Leo Tolstoy
QuotationsThe chief difference between words and deeds is that words are always intended for men for their approbation, but deeds can be done only for God.
To say that a work of art is good, but incomprehensible to the majority of men, is the same as saying of some kind of food that it is very good but that most people can't eat it.
The changes in our life must come from the impossibility to live otherwise than according to the demands of our conscience . . . not from our mental resolution to try a new form of life.
All happy families resemble one another, but each unhappy family is unhappy in its own way.
Though it is possible to utter words only with the intention to fulfill the will of God, it is very difficult not to think about the impression which they will produce on men and not to form them accordingly. But deeds you can do quite unknown to men, only for God. And such deeds are the greatest joy that a man can experience.
In quiet and untroubled times it seems to every administrator that it is only by his efforts that the whole population under his rule is kept going, and in this consciousness of being indispensable every administrator finds the chief reward of his labor and efforts. While the sea of history remains calm the ruler-administrator in his frail bark, holding on with a boat hook to the ship of the people and himself moving, naturally imagines that his efforts move the ship he is holding on to. But as soon as a storm arises and the sea begins to heave and the ship to move, such a delusion is no longer possible. The ship moves independently with its own enormous motion, the boat hook no longer reaches the moving vessel, and suddenly the administrator, instead of appearing a ruler and a source of power, becomes an insignificant, useless, feeble man.

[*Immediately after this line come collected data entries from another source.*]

(* ===== verification/Signcrypt.v ===== *)
(** Signcryption of shares (src/pvss/pvss.go) on top of the block cipher in feedback
    mode (src/pvss/AES.go), and the shares that are prepared with it.

    The block cipher is the standard library's: FIPS 197, with the key schedule of
    the three key lengths.  A byte is a number below 256. *)
From Stdlib Require Import ZArith.
From S2P Require Import Prelude BigInt Field Curve Pvss Interpolate Nizkpk.

(** ** crypto/aes *)

Module Aes.

(** Multiplication by x in the field with 256 elements, and its product. *)
Definition xtime (b : Z) : Z := if b <? 128 then 2 * b else Z.lxor (2 * b - 256) 27.

Definition gmul (a b : Z) : Z :=
  fst (foldl (fun '(acc, x) i => (if Z.testbit b (Z.of_nat i) then Z.lxor acc x else acc, xtime x)) (0, a) (seq 0 8)).

(** The inverse, zero for zero: the power 254. *)
Definition ginv (b : Z) : Z := Nat.iter 253 (gmul b) b.

Definition rotl8 (b n : Z) : Z := (Z.shiftl b n + Z.shiftr b (8 - n)) mod 256.

Definition subByte (b : Z) : Z :=
  let i := ginv b in
  foldl Z.lxor 99 [i; rotl8 i 1; rotl8 i 2; rotl8 i 3; rotl8 i 4].

Definition sbox : list Z := Eval vm_compute in subByte ∘ Z.of_nat <$> seq 0 256.

Definition SubByte (b : Z) : Z := default 0 (sbox !! Z.to_nat b).

Definition xorWords (a b : list Z) : list Z := zip_with Z.lxor a b.

(** The words of the key schedule for a key of [nk] words, the latest first. *)
Definition nextWord (nk : nat) (ws : list (list Z)) (i : nat) : list (list Z) :=
  let prev := default [] (ws !! 0%nat) in
  let temp :=
    if Nat.eqb (i mod nk) 0 then
      xorWords (SubByte <$> (drop 1 prev ++ take 1 prev)) [Nat.iter (i / nk - 1) xtime 1; 0; 0; 0]
    else if Nat.ltb 6 nk && Nat.eqb (i mod nk) 4 then SubByte <$> prev
    else prev in
  xorWords (default [] (ws !! (nk - 1)%nat)) temp :: ws.

Definition chunk (n : nat) (l : list Z) (i : nat) : list Z := take n (drop (n * i) l).

Definition expandKey (key : list Z) : list (list Z) :=
  let nk := (length key / 4)%nat in
  reverse (foldl (nextWord nk) (reverse (chunk 4 key <$> seq 0 nk)) (seq nk (4 * (nk + 7) - nk))).

Definition roundKey (ws : list (list Z)) (r : nat) : list Z := concat (take 4 (drop (4 * r) ws)).

Definition shiftRows (s : list Z) : list Z :=
  (fun i => default 0 (s !! ((i mod 4) + 4 * ((i / 4 + i mod 4) mod 4))%nat)) <$> seq 0 16.

Definition mixColumn (c : list Z) : list Z :=
  (fun r => foldl Z.lxor 0 (zip_with gmul (drop (4 - r) [2; 3; 1; 1] ++ take (4 - r) [2; 3; 1; 1]) c)) <$> seq 0 4.

Definition mixColumns (s : list Z) : list Z := concat ((fun i => mixColumn (chunk 4 s i)) <$> seq 0 4).

(** A block of sixteen bytes, columns first. *)
Definition encryptBlock (ws : list (list Z)) (block : list Z) : list Z :=
  let nr := (length ws / 4 - 1)%nat in
  let s := foldl (fun s r => xorWords (mixColumns (shiftRows (SubByte <$> s))) (roundKey ws r))
                 (xorWords block (roundKey ws 0)) (seq 1 (nr - 1)) in
  xorWords (shiftRows (SubByte <$> s)) (roundKey ws nr).

Definition BlockSize : nat := 16.

(** A cipher is its key schedule. *)
Definition NewCipher (key : list Z) : res (list (list Z)) :=
  if bool_decide (length key ∈ [16; 24; 32]%nat) then Ok (expandKey key)
  else Err ("crypto/aes: invalid key size " +:+ Itoa (Z.of_nat (length key))).

(** The vectors of FIPS 197, appendix C. *)
Definition fips_key (n : nat) : list Z := Z.of_nat <$> seq 0 n.
Definition fips_block : list Z := (fun i => 17 * Z.of_nat i) <$> seq 0 16.

Example aes128 : encryptBlock (expandKey (fips_key 16)) fips_block =
  [105; 196; 224; 216; 106; 123; 4; 48; 216; 205; 183; 128; 112; 180; 197; 90].
Proof. vm_compute. reflexivity. Qed.

Example aes192 : encryptBlock (expandKey (fips_key 24)) fips_block =
  [221; 169; 124; 164; 134; 76; 223; 224; 110; 175; 112; 160; 236; 13; 113; 145].
Proof. vm_compute. reflexivity. Qed.

Example aes256 : encryptBlock (expandKey (fips_key 32)) fips_block =
  [142; 162; 183; 202; 81; 103; 69; 191; 234; 252; 73; 144; 75; 73; 96; 137].
Proof. vm_compute. reflexivity. Qed.

End Aes.

(** ** crypto/cipher: feedback mode *)

(** The keystream of a block is the encryption of the ciphertext block before it; the
    last block may be short.  [fuel] bounds the number of blocks. *)
Fixpoint cfbEncrypt (E : list Z -> list Z) (fuel : nat) (next src : list Z) : list Z :=
  match fuel, src with
  | S fuel, _ :: _ =>
      let c := zip_with Z.lxor (take Aes.BlockSize src) (E next) in
      c ++ cfbEncrypt E fuel c (drop Aes.BlockSize src)
  | _, _ => []
  end.

Fixpoint cfbDecrypt (E : list Z -> list Z) (fuel : nat) (next src : list Z) : list Z :=
  match fuel, src with
  | S fuel, _ :: _ =>
      zip_with Z.lxor (take Aes.BlockSize src) (E next) ++
      cfbDecrypt E fuel (take Aes.BlockSize src) (drop Aes.BlockSize src)
  | _, _ => []
  end.

(** ** AES.go *)

(** [iv] is what reading sixteen random bytes gives. *)
Definition AESencrypt (key plainText : list Z) (iv : res (list Z)) : res (list Z) :=
  key ← Pkcs7.Pad key 32;
  block ← Aes.NewCipher key;
  iv ← iv;
  Ok (iv ++ cfbEncrypt (Aes.encryptBlock block) (length plainText) iv plainText).

(** The message is written over the ciphertext: the second component is what the
    caller's slice holds afterwards. *)
Definition AESdecrypt (key cipherText : list Z) : res (list Z) * list Z :=
  match (key ← Pkcs7.Pad key 32; Aes.NewCipher key) with
  | Ok block =>
      if Nat.ltb (length cipherText) Aes.BlockSize then (Err "Ciphertext block size is too short!", cipherText)
      else
        let iv := take Aes.BlockSize cipherText in
        let message := cfbDecrypt (Aes.encryptBlock block) (length cipherText) iv (drop Aes.BlockSize cipherText) in
        (Ok message, iv ++ message)
  | Err e => (Err e, cipherText)
  | Panic => (Panic, cipherText)
  end.

(** ** Signcryption *)

Record Signcryption := mkSigncryption { Ciphertext : list Z; scR : Point; scSignature : Z }.
Record SigncryptedOutput := mkSigncryptedOutput {
  soNodePubKey : Point; soNodeIndex : Z; SigncryptedShare : Signcryption;
}.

In historic events, the so-called great men are labels giving names to events, and like labels they have but the smallest connection with the event itself. Every act of theirs, which appears to them an act of their own will, is in an historical sense involuntary and is related to the whole course of history and predestined from eternity.
Man lives consciously for himself, but is an unconscious instrument in the attainment of the historic, universal, aims of humanity.
Hypocrisy in anything whatever may deceive the cleverest and most penetrating man, but the least wide-awake of children recognizes it, and is revolted by it, however ingeniously it may be disguised.
I sit on a man's back, choking him and making him carry me, and yet assure myself and others that I am very sorry for him and wish to ease his lot by all possible means--except by getting off his back.
Love is life. All, everything that I understand, I understand only because I love. Everything is, everything exists, only because I love. Everything is united by it alone. Love is God, and to die means that I, a particle of love, shall return to the general and eternal source.
True science investigates and brings to human perception such truths and such knowledge as the people of a given time and society consider most important. Art transmits these truths from the region of perception to the region of emotion.